The sad consequence is that the best women footballers in GB will not be able to represent their country at the biggest global sport event for women. These are not the highly paid men that care little about putting on a national shirt, these are women that have fought (and continue to fight) to be respected as athletes and are denied the opportunity to showcase their achievements at the highest level.

I will continue to push Tracey Crouch to advocate for a GB women’s football team and encourage you to do the same.

Empowerment and Naked Sports Calendars

Naked sports calendars have been around for a while now but I still shift uncomfortably when I see yet another female sports team publishing one.
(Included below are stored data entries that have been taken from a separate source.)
Definition budget_status (policy : Policy) (mode : string) (event : Event) (budget : Budget) (observation : Observation)
    (now : time) : BudgetStatus :=
  let observed := ob_ObservedUnique observation in
  let projected := ob_ProjectedUnique observation in
  let risk := if projected <? observed then observed else projected in
  let percent := (float_of_int 100 * float_of_int risk / float_of_int (bu_SeriesLimit budget))%F in
  let status :=
    if (percent >=? float_of_int 100)%F then "exceeded"
    else if (percent >=? bu_CriticalPercent budget)%F then "critical"
    else if (percent >=? bu_WarningPercent budget)%F then "warning"
    else "healthy" in
  mkBudgetStatus (ev_TenantID event) (p_Name policy) (p_Version policy) mode (bu_Name budget) (bu_Source budget)
    (bu_Type budget) (ob_WindowStart observation) (bu_SeriesLimit budget) observed projected percent status now.

Fixpoint budget_loop (policy : Policy) (mode : string) (event : Event) (now : time) (budgets : list Budget)
  : P (result unit) :=
  match budgets with
  | [] => mret (Ok tt)
  | budget :: budgets =>
      r ← (Proc.call (qObserve mode (ev_TenantID event) "__budget__" (bu_Name budget) budgetSeriesDimension
                        (seriesIdentity event) now) : P (result Observation));
      match r with
      | Err e => mret (Err (ErrWrap "observe series budget" e))
      | Ok observation =>
          let status := budget_status policy mode event budget observation now in
          try_bind (report (shouldReportBudget status now) "record cardinality budget status"
                      (Proc.call (qBudget status)))
            (fun _ => budget_loop policy mode event now budgets)
      end
  end.

Definition evaluateBudgets (policy : Policy) (mode : string) (event : Event) (now : time) : P (result unit) :=
  budget_loop policy mode event now (MatchingBudgets policy (ev_Source event) (ev_Type event)).

Definition action_of (finding : option Finding) : Action :=
  match finding with Some f => fi_Action f | None => ActionAllow end.

(** The shadow half of one dimension. *)
Definition shadow_dimension (shadow : Policy) (event : Event) (dimension value : string) (activeFinding : option Finding)
    (now : time) : P (result unit) :=
  try_bind (evaluate shadow "shadow" event dimension value now) (fun shadowFinding =>
  let activeAction := action_of activeFinding in
  let shadowAction := action_of shadowFinding in
  try_bind (match shadowFinding with
            | Some f => report (shouldReport f now) "record shadow finding" (Proc.call (qFinding f))
            | None => mret (Ok tt)
            end) (fun _ =>
  if bool_decide (activeAction = shadowAction) then mret (Ok tt)
  else report (shouldReportDiff event dimension shadowAction now) "record policy diff"
         (Proc.call (qDiff (mkDiff (ev_TenantID event) now (ev_Source event) (ev_Type event) dimension
            (p_Name (g_active engine)) (p_Version (g_active engine)) activeAction (p_Name shadow) (p_Version shadow)
            shadowAction "shadow policy would change the active action"))))).

(** What the loop over the dimensions carries: the tags left, and the dimensions and
    reasons of the quarantine. *)
Record Progress := mkProgress {
  pg_tags : gmap string string;
  pg_dimensions : list string;
  pg_reasons : list string;
}.

Definition apply_finding (dimension : string) (finding : option Finding) (pg : Progress) : Progress :=
  match finding with
  | None => pg
  | Some f =>
      if bool_decide (fi_Action f = ActionDropTag) then
        mkProgress (delete dimension (pg_tags pg)) (pg_dimensions pg) (pg_reasons pg)
      else if bool_decide (fi_Action f = ActionQuarantine) then
        mkProgress (delete dimension (pg_tags pg)) (pg_dimensions pg ++ [dimension]) (pg_reasons pg ++ [fi_Reason f])
      else pg
  end.

Fixpoint dimension_loop (event : Event) (now : time) (dimensions : list string) (pg : Progress) : P (result Progress) :=
  match dimensions with
  | [] => mret (Ok pg)
  | dimension :: dimensions =>
      let value := default "" (ev_Tags event !! dimension) in
      try_bind (evaluate (g_active engine) "active" event dimension value now) (fun activeFinding =>
      try_bind (match activeFinding with
                | Some f => report (shouldReport f now) "record cardinality finding" (Proc.call (qFinding f))
                | None => mret (Ok tt)
                end) (fun _ =>
      let pg := apply_finding dimension activeFinding pg in
      try_bind (match g_shadow engine with
                | Some shadow => shadow_dimension shadow event dimension value activeFinding now
                | None => mret (Ok tt)
                end) (fun _ => dimension_loop event now dimensions pg)))
  end.

Definition QuarantinedTag := "telemetryforge.quarantined".
Definition QuarantineDimensionsTag := "telemetryforge.quarantine_dimensions".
Am I just a prude or do I have good reason for my discomfort?*

Part of it is to do with the fact that feminists fight so hard for women to be seen in a way other than a sexualised object; showing the non-sexualised (strong, graceful, powerful, beautiful) body through sport is one of the ways of challenging this view of women. Sport demonstrates what the body can achieve, not what it looks like.

Producing a naked sports calendar may seem like innocent fun, and there are those that argue that the women photographed in them are strong, confident and assertive, especially if they are already established and elite athletes. There are others who argue that it is no different to the naked calendars of male sports teams. It is a complex issue to unpick but as Charlene Weaver argues well in her article on this subject, the empowerment that women might feel being part of these calendars is based upon smoke and mirrors. Ultimately it “centres on viewers turning strong athletic women into sexual objects” and undermines efforts to recognise the female body as something more than this.

That is why it was so good to see the pictures (though not a calendar) produced by Emory University’s women’s rugby team. This to me was a breath of much needed fresh air. It is a brilliant campaign that focuses upon how (in this case) rugby makes women feel about themselves. Not what they look like to others.

Rebecca.

Reference:

Weaver, C. (2012) Smoke and Mirrors: A Critique of Women Olympians’ Nude Reflections. Sports, Ethics and Philosophy. 6: 232-250.

* I will admit that I reluctantly took part myself in a naked calendar several years ago. I expressed reservations about it but for a myriad of complex reasons eventually agreed to be photographed. Hypocritcal? Perhaps. But it doesn’t change my mind on whether it is a good thing or not.

What Do We Have To Do To Get Women’s Sport Right?

When I first went to primary school (back in the early 80s) the playground was segregated into ‘boys’ and ‘girls’ sections that were divided by a low brick wall. Whilst most of the girls were content with chatting and making daisy chains, I was desperate to play football with the boys who were on the other side of that wall. Probably spurred on by my mum, I went to see the headmistress to ask if I could play football with the boys. As a result I was given special dispensation and was allowed on both sides of the playground. I don’t remember how this made me feel at the time – I think I just felt special that I could go with either the boys or the girls, but the question is why the school thought it was appropriate to segregate the playground in the first place. When we moved house a couple of years later and I went to a different primary school, again I had to get special agreement to play football with the boys in the after-school club rather than go to the girls netball practice.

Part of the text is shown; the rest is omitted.